◆ Task brief
Report all lines below with the word "running".

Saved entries

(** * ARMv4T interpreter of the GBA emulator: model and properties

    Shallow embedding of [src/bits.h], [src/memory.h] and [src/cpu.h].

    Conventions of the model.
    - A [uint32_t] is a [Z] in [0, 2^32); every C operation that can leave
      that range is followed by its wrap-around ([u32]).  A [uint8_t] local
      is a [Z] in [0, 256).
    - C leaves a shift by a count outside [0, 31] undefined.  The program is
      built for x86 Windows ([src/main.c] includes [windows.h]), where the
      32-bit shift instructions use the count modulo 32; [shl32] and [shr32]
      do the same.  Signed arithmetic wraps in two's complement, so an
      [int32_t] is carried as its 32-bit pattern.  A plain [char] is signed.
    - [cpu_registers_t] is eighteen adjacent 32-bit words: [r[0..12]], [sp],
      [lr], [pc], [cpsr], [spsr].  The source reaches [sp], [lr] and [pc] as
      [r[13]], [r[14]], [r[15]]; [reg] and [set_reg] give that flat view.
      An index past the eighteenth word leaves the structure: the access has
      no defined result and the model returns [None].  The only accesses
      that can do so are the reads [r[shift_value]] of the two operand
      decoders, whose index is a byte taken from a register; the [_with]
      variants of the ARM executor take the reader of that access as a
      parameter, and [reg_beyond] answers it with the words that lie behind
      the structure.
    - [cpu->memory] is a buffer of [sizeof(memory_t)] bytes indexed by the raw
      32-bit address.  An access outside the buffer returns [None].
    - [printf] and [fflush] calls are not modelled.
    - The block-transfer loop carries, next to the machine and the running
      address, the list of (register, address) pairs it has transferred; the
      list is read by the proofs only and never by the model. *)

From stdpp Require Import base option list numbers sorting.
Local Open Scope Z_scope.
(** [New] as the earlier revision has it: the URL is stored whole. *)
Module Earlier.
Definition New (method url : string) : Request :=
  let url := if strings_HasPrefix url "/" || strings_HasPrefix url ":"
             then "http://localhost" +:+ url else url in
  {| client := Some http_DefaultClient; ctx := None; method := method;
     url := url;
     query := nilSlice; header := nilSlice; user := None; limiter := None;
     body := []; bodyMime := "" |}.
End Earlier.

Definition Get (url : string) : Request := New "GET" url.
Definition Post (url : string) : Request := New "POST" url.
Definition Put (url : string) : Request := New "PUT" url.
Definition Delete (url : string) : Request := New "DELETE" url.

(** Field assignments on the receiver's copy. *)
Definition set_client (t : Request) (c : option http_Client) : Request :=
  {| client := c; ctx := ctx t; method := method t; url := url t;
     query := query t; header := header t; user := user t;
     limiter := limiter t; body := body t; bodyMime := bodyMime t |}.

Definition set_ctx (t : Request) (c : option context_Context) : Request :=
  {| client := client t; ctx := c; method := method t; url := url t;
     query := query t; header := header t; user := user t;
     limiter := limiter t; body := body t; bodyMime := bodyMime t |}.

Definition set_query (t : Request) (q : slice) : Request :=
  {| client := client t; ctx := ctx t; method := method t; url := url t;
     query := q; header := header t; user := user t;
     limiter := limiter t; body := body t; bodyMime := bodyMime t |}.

==

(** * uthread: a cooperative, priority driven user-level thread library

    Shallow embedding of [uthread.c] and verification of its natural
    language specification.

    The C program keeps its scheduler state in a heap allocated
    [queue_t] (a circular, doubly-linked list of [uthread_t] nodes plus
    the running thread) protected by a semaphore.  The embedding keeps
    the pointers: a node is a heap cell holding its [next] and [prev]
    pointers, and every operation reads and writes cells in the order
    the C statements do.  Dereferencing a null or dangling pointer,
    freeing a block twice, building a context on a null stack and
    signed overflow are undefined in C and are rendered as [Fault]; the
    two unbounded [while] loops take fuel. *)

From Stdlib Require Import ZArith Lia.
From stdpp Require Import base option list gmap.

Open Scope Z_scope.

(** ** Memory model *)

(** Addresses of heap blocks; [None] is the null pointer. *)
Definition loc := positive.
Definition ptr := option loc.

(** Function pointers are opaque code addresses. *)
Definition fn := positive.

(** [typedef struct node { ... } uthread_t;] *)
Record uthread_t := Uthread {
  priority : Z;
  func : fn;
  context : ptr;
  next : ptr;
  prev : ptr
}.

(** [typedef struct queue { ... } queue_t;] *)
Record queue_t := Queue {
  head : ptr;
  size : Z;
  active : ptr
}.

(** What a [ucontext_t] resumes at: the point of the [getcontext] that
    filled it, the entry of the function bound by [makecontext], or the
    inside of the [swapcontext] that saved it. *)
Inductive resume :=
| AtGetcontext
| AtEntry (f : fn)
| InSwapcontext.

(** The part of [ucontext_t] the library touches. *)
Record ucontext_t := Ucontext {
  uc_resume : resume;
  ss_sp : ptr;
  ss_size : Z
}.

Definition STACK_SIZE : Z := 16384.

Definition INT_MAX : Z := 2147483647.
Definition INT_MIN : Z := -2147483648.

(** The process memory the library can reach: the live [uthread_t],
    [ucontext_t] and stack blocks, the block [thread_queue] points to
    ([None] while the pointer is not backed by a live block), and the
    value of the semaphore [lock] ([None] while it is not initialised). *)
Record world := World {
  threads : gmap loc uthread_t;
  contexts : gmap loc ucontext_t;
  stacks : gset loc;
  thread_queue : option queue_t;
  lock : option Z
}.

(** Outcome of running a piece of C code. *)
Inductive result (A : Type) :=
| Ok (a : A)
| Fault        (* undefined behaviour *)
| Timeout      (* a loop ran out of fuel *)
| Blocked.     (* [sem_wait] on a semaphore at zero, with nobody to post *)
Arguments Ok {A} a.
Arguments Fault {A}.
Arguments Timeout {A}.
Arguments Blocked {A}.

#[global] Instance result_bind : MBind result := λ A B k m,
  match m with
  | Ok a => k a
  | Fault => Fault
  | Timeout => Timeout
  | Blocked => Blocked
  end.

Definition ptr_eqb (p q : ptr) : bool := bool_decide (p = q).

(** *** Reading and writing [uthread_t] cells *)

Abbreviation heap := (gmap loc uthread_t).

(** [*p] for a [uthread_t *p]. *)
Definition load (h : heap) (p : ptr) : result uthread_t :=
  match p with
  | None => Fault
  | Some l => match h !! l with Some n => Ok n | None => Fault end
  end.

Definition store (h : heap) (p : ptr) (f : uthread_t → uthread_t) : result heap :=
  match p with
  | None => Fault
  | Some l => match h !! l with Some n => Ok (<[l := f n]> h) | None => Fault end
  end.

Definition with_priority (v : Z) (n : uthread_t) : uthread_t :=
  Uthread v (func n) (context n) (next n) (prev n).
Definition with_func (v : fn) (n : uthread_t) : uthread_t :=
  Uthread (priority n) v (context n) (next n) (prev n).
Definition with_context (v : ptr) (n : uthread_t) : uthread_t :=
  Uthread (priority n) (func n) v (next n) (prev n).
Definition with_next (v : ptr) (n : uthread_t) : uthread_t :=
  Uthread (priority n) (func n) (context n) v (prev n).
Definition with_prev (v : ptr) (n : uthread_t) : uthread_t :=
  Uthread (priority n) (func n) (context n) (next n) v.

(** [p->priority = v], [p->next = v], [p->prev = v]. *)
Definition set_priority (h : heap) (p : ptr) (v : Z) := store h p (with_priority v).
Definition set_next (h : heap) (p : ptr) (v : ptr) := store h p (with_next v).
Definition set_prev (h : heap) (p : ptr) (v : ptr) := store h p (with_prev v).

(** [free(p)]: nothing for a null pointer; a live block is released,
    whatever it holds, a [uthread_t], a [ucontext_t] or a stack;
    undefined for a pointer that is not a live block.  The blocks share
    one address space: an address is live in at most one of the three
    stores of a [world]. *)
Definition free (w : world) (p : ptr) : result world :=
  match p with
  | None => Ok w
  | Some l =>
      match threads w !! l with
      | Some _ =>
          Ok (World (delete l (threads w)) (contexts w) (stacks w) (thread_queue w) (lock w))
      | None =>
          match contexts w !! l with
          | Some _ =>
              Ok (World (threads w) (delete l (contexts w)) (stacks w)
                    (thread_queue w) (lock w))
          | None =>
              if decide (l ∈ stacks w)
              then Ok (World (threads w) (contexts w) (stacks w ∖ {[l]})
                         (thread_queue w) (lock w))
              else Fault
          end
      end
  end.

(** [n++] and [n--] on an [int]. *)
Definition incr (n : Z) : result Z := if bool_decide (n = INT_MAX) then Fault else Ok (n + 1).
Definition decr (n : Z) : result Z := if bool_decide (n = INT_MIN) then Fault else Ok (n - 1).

◆ The completed task
    - The block-transfer loop carries, next to the machine and the running
    the running thread) protected by a semaphore.  The embedding keeps
(** Outcome of running a piece of C code. *)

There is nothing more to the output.